The “Bad Likert Judge” multi-step jailbreak technique was developed and tested by Palo Alto Networks Unit 42, and was found to increase the success rate of jailbreak attempts by more than 60% when compared with direct single-turn attack attempts.

The method is based on the Likert scale, which is typically used to gauge the degree to which someone agrees or disagrees with a statement in a questionnaire or survey. For example, in a Likert scale of 1 to 5, 1 would indicate the respondent strongly disagrees with the statement and 5 would indicate the respondent strongly agrees.

For the LLM jailbreak experiments, the researchers asked the LLMs to use a Likert-like scale to score the degree to which certain content contained in the prompt was harmful. In one example, they asked the LLMs to give a score of 1 if a prompt didn’t contain any malware-related information and a score of 2 if it contained very detailed information about how to create malware, or actual malware code.

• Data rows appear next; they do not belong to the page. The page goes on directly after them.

(** What the deletion of organization [o] leaves alone: every row of every
    table that is not of [o] itself, of one of its ciphers, collections,
    memberships or groups. Of accounts only the revision date changes. *)
Record outside (o : string) (d0 d : DB) : Prop := {
  out_shrinks : shrinks d0 d;
  out_organizations : kept organizations (λ r, Organization.uuid r == o) d0 d;
  out_members : kept users_organizations (λ r, Membership.org_uuid r == o) d0 d;
  out_api_keys : kept organization_api_key (λ r, OrganizationApiKey.org_uuid r == o) d0 d;
  out_ciphers : kept ciphers (λ r, Cipher.organization_uuid r == Some o) d0 d;
  out_collections : kept collections (λ r, Collection.org_uuid r == o) d0 d;
  out_groups : kept groups (λ r, Group.organizations_uuid r == o) d0 d;
  out_policies : kept org_policies (λ r, OrgPolicy.org_uuid r == o) d0 d;
  out_attachments : kept attachments (λ r, org_cipher o d0 (Attachment.cipher_uuid r)) d0 d;
  out_folders_ciphers : kept folders_ciphers (λ r, org_cipher o d0 (FolderCipher.cipher_uuid r)) d0 d;
  out_favorites : kept favorites (λ r, org_cipher o d0 (Favorite.cipher_uuid r)) d0 d;
  out_archives : kept archives (λ r, org_cipher o d0 (Archive.cipher_uuid r)) d0 d;
  out_users_collections : kept users_collections (λ r, org_collection o d0 (CollectionUser.collection_uuid r)) d0 d;
  out_ciphers_collections : kept ciphers_collections (λ r,
    org_cipher o d0 (CollectionCipher.cipher_uuid r) || org_collection o d0 (CollectionCipher.collection_uuid r)) d0 d;
  out_collections_groups : kept collections_groups (λ r,
    org_collection o d0 (CollectionGroup.collections_uuid r) || org_group o d0 (CollectionGroup.groups_uuid r)) d0 d;
  out_groups_users : kept groups_users (λ r,
    org_group o d0 (GroupUser.groups_uuid r) || org_membership o d0 (GroupUser.users_organizations_uuid r)) d0 d;
  out_users : User.set_updated_at (λ _, 0) <$> users d = User.set_updated_at (λ _, 0) <$> users d0;
  out_devices : devices d = devices d0;
  out_folders : folders d = folders d0;
  out_twofactor : twofactor d = twofactor d0;
  out_incomplete : twofactor_incomplete d = twofactor_incomplete d0;
  out_sends : sends d = sends d0;
  out_emergency : emergency_access d = emergency_access d0;
  out_requests : auth_requests d = auth_requests d0;
  out_invitations : invitations d = invitations d0;
  out_sso_users : sso_users d = sso_users d0;
  out_sso_auth : sso_auth d = sso_auth d0;
}.

Lemma outside_refl o d : outside o d d.
Proof. split; try done; by intros k a. Qed.

(** Two rows of a table with the same primary key are one row. *)
Lemma same_key {A} (uuid : A → string) (t : gmap string A) a b :
  map_Forall (λ k r, uuid r = k) t → a ∈ rows t → b ∈ rows t → uuid a = uuid b → a = b.
Proof.
  intros Ht [k Ha]%elem_of_rows [k' Hb]%elem_of_rows He.
  pose proof (Ht _ _ Ha). pose proof (Ht _ _ Hb). simplify_eq/=. congruence.
Qed.

(** A new revision date is the one change to accounts. *)
Lemma touched_users p f (t : gmap string User.t) :
  User.set_updated_at (λ _, 0) <$> update_where p (User.set_updated_at f) t = User.set_updated_at (λ _, 0) <$> t.
Proof. unfold update_where. rewrite <- map_fmap_compose. apply map_fmap_ext. intros k u _. simpl. by destruct (p u). Qed.

(** Closes the goals [outside o d0 d → outside o d0 d'] of a single statement:
    the tables it does not write are as before; the rows it deletes are of [o]. *)
Ltac of_org :=
  let r := fresh "r" in let Hr := fresh "Hr" in let Hp := fresh "Hp" in let Heq := fresh "Heq" in
  intros r Hr Hp; first [apply bool_decide_false; intros Heq | apply andb_false_iff; right; apply bool_decide_false; intros Heq];
  bools; congruence.
Ltac outside_step :=
  repeat intro;
  match goal with H : outside _ _ _ |- _ => destruct H end;
  split; simpl; try done;
  first [ etrans; [eassumption|shrink]
        | rewrite touched_users; assumption
        | eapply kept_delete; [reflexivity|of_org|assumption]
        | idtac ].

Section frame.
Context `{E : Env}.
Context (o : string) (d0 : DB) (Hwf : wf d0) (Hatt : map_Forall (λ k r, Attachment.id r = k) (attachments d0)).
Notation R := (preserves (outside o d0)).

Lemma loop_outside {A} (t : DB → gmap string A) `{!Shrinking t} p (f : A → M DB ()) :
  (∀ a, a ∈ rows (t d0) → p a = true → keeps R (f a)) →
  keeps R (l ← gets (λ d, where_ p (rows (t d))); for_each l f).
Proof.
  intros Hf d Hd. rewrite run_gets.
  assert (Hl : ∀ a, a ∈ where_ p (rows (t d)) → keeps R (f a)).
  { intros a [Ha Hp]%elem_of_where. apply Hf; [|done]. eapply rows_subseteq; [|exact Ha]. by apply shrinking, (out_shrinks o). }
  by apply (keeps_for_each_elem R (where_ p (rows (t d))) f Hl).
Qed.

Lemma touch_outside u : keeps R (User_update_uuid_revision u).
Proof. apply keeps_modify. intros d. outside_step. Qed.
#[local] Hint Resolve touch_outside : vault.

(** The row [a] of [o] is not a row outside of [o]. *)
Lemma kept_delete_row {A} (t : DB → gmap string A) (uuid : A → string) p a d d' :
  map_Forall (λ k r, uuid r = k) (t d0) → a ∈ rows (t d0) → p a = true →
  t d' = delete_where (λ r, uuid r == uuid a) (t d) → kept t p d0 d → kept t p d0 d'.
Proof.
  intros Ht Ha Hp Hd. eapply kept_delete; [exact Hd|]. intros b Hb Hpb. apply bool_decide_false. intros He.
  rewrite (same_key uuid _ b a Ht Hb Ha He) in Hpb. congruence.
Qed.

Lemma attachments_outside id : org_cipher o d0 id = true → keeps R (Attachment_delete_all_by_cipher id).
Proof.
  intros Hc. apply (loop_outside attachments). intros a Ha Hid. bools. unfold Attachment_delete.
  db_keeps; outside_step. eapply (kept_delete_row attachments Attachment.id); eauto. simpl. congruence.
Qed.

Lemma Cipher_delete_outside c :
  c ∈ rows (ciphers d0) → (Cipher.organization_uuid c == Some o) = true → keeps R (Cipher_delete c).
Proof.
  intros Hc Ho. pose proof (org_row_true Cipher.uuid (λ r, Cipher.organization_uuid r == Some o) _ _ Hc Ho) as Hid.
  fold (org_cipher o d0) in Hid. pose proof (attachments_outside _ Hid) as Ha.
  unfold Cipher_delete, Cipher_update_users_revision, FolderCipher_delete_all_by_cipher,
    CollectionCipher_delete_all_by_cipher, Favorite_delete_all_by_cipher. db_keeps; try exact Ha; outside_step.
  eapply (kept_delete_row ciphers); eauto using wf_ciphers.
Qed.

Lemma Collection_delete_outside c :
  c ∈ rows (collections d0) → (Collection.org_uuid c == o) = true → keeps R (Collection_delete c).
Proof.
  intros Hc Ho. pose proof (org_row_true Collection.uuid (λ r, Collection.org_uuid r == o) _ _ Hc Ho) as Hid.
  fold (org_collection o d0) in Hid.
  unfold Collection_delete, Collection_update_users_revision, CollectionCipher_delete_all_by_collection,
    CollectionUser_delete_all_by_collection, CollectionGroup_delete_all_by_collection, touch_group_users, GroupUser_update_user_revision, touch_member.
  db_keeps; outside_step. eapply (kept_delete_row collections); eauto using wf_collections.
Qed.

(** The grants that go with a membership are on collections of its organization. *)
Lemma member_grants_outside u : keeps R (CollectionUser_delete_all_by_user_and_org u o).
Proof.
  intros d Hd. unfold CollectionUser_delete_all_by_user_and_org. rewrite run_gets.
  apply (keeps_for_each_elem R); [|done]. intros cu Hcu.
  apply list_elem_of_fmap in Hcu as ([cu' c] & -> & [Hj Ho]%elem_of_where).
  apply elem_of_inner_join in Hj as (_ & Hc & Hon). bools.
  assert (org_collection o d0 (CollectionUser.collection_uuid cu') = true) as Hid.
  { rewrite <- Hon. apply org_row_true; [|by apply bool_decide_true].
    eapply rows_subseteq; [apply (sh_collections _ _ (out_shrinks _ _ _ Hd))|done]. }
  apply keeps_modify. outside_step.
Qed.

Lemma Membership_delete_outside m :
  m ∈ rows (users_organizations d0) → (Membership.org_uuid m == o) = true → keeps R (Membership_delete m).
Proof.
  intros Hc Ho. pose proof (org_row_true Membership.uuid (λ r, Membership.org_uuid r == o) _ _ Hc Ho) as Hid.
  fold (org_membership o d0) in Hid. pose proof (member_grants_outside (Membership.user_uuid m)) as Hg.
  assert (Membership.org_uuid m = o) as Ho' by (by bools). rewrite <- Ho' in Hg at 2.
  unfold Membership_delete, GroupUser_delete_all_by_member, touch_member. db_keeps; try exact Hg; outside_step.
  eapply (kept_delete_row users_organizations); eauto using wf_members.
Qed.

Lemma Group_delete_outside og g :
  g ∈ rows (groups d0) → (Group.organizations_uuid g == o) = true → keeps R (Group_delete og g).
Proof.
  intros Hc Ho. pose proof (org_row_true Group.uuid (λ r, Group.organizations_uuid r == o) _ _ Hc Ho) as Hid.
  fold (org_group o d0) in Hid. unfold Group_delete, CollectionGroup_delete_all_by_group, GroupUser_delete_all_by_group,
    touch_group_users, GroupUser_update_user_revision, touch_member. db_keeps; outside_step.
  eapply (kept_delete_row groups); eauto using wf_groups.
Qed.

Lemma Organization_delete_outside og : Organization.uuid og = o → keeps R (Organization_delete og).
Proof.
  intros Ho. unfold Organization_delete. rewrite Ho.
  apply keeps_bind; [apply _|apply (loop_outside ciphers), Cipher_delete_outside|intros _].
  apply keeps_bind; [apply _|apply (loop_outside collections), Collection_delete_outside|intros _].
  apply keeps_bind; [apply _|apply (loop_outside users_organizations), Membership_delete_outside|intros _].
  apply keeps_bind; [apply _| |intros _].
  { apply keeps_modify. intros d. outside_step. }
  apply keeps_bind; [apply _|apply (loop_outside groups), Group_delete_outside|intros _].
  apply keeps_bind; [apply _| |intros _].
  { apply keeps_modify. intros d. outside_step. }
  db_keeps. outside_step.
Qed.
End frame.

(** ** Owners *)

Definition confirmed_owner (o : string) (d : DB) (m : Membership.t) : Prop :=
  m ∈ rows (users_organizations d) ∧ Membership.org_uuid m = o
  ∧ Membership.atype m = MembershipType_as_i32 Owner ∧ Membership.status m = MembershipStatus_as_i32 Confirmed.

Section owners.
Context `{E : Env}.

(** A member that is not the only confirmed owner is followed by another. *)
Lemma another_owner_keyed d o m :
  map_Forall (λ k r, Membership.uuid r = k) (users_organizations d) →
  confirmed_owner o d m → 1 < Membership_count_confirmed_by_org_and_type o Owner d →
  ∃ m', m' ≠ m ∧ confirmed_owner o d m'.
Proof.
  intros Hwf (Hm & Ho & Ht & Hs). unfold Membership_count_confirmed_by_org_and_type, count.
  set (p := λ m : Membership.t, _). intros Hc.
  assert (Hnd : NoDup (where_ p (rows (users_organizations d)))).
  { apply NoDup_ListNoDup, List.NoDup_filter, NoDup_ListNoDup, (NoDup_rows _ Membership.uuid), Hwf. }
  assert (Hin : m ∈ where_ p (rows (users_organizations d))).
  { apply elem_of_where. split; [done|]. unfold p. by rewrite !bool_decide_true. }
  assert (∃ m', m' ∈ where_ p (rows (users_organizations d)) ∧ m' ≠ m) as (m' & [Hm' Hp]%elem_of_where & Hne).
  { destruct (where_ p _) as [|a [|b l]]; simpl in *; [lia..|].
    destruct (decide (a = m)) as [->|]; [|exists a; split; [left|done]].
    exists b. split; [right; left|]. intros ->. by apply NoDup_cons in Hnd as [[]%not_elem_of_cons _]. }
  exists m'. split; [done|]. unfold p in Hp. bools. done.
Qed.

Lemma another_owner d o m :
  wf d → confirmed_owner o d m → 1 < Membership_count_confirmed_by_org_and_type o Owner d →
  ∃ m', m' ≠ m ∧ confirmed_owner o d m'.
Proof. intros Hwf. apply another_owner_keyed, Hwf. Qed.

(** The memberships of other users survive. *)
Definition others_kept (u : string) (d0 d : DB) : Prop :=
  users_organizations d ⊆ users_organizations d0
  ∧ kept users_organizations (λ r, Membership.user_uuid r == u) d0 d.

Lemma others_same u d0 d d' :
  users_organizations d' = users_organizations d → others_kept u d0 d → others_kept u d0 d'.
Proof. intros H [??]. unfold others_kept, kept. by rewrite H. Qed.

Lemma memberships_keep_others d0 u :
  wf d0 → keeps (preserves (others_kept u d0)) (Membership_delete_all_by_user u).
Proof.
  intros Hwf d Hd. unfold Membership_delete_all_by_user. rewrite run_gets.
  assert (Hl : ∀ m, m ∈ Membership_find_any_state_by_user u d → m ∈ rows (users_organizations d0) ∧ Membership.user_uuid m = u).
  { intros m [Hm Hu]%elem_of_where. bools. split; [|done]. eapply rows_subseteq; [apply Hd|done]. }
  apply (keeps_for_each_elem (preserves (others_kept u d0))); [|done].
  intros m [Hm Hu]%Hl. unfold Membership_delete, User_update_uuid_revision, CollectionUser_delete_all_by_user_and_org,
      GroupUser_delete_all_by_member, touch_member, User_update_uuid_revision.
    db_keeps; repeat intro; try (eapply others_same; [|eassumption]; reflexivity).
    match goal with H : others_kept _ _ _ |- _ => destruct H as [Hsub Hkept] end. split.
    - simpl. etrans; [apply delete_where_subseteq|done].
    - eapply (kept_delete_row d0 users_organizations Membership.uuid); [apply Hwf|exact Hm| |done|exact Hkept].
      by apply bool_decide_true.
Qed.

Lemma User_delete_keeps_others d u :
  wf d → others_kept (User.uuid u) d (User_delete u d).2.
Proof.
  intros Hwf. assert (keeps (preserves (others_kept (User.uuid u) d)) (User_delete u)) as K;
    [|apply K; split; [done|by intros k a]].
  pose proof (memberships_keep_others d (User.uuid u) Hwf) as Hm. unfold User_delete.
  unfold Send_delete_all_by_user, Send_delete, Send_update_users_revision, EmergencyAccess_delete_all_by_user,
    EmergencyAccess_delete_all_by_grantee_email, EmergencyAccess_delete, Cipher_delete_all_by_user, Cipher_delete,
    Cipher_update_users_revision, FolderCipher_delete_all_by_cipher, CollectionCipher_delete_all_by_cipher,
    Attachment_delete_all_by_cipher, Attachment_delete, Favorite_delete_all_by_cipher, Favorite_delete_all_by_user,
    Folder_delete_all_by_user, Folder_delete, FolderCipher_delete_all_by_folder, Device_delete_all_by_user,
    TwoFactor_delete_all_by_user, TwoFactorIncomplete_delete_all_by_user, Invitation_take, Invitation_delete,
    User_update_uuid_revision.
  db_keeps; try exact Hm; repeat intro; (eapply others_same; [|eassumption]; reflexivity).
Qed.
End owners.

After the model scored the provided content on the scale, the researchers would then ask the model in a second step to provide examples of content that would score a 1 and a 2, adding that the second example should contain thorough step-by-step information. This would typically result in the LLM generating harmful content as part of the second example meant to demonstrate the model’s understanding of the evaluation scale.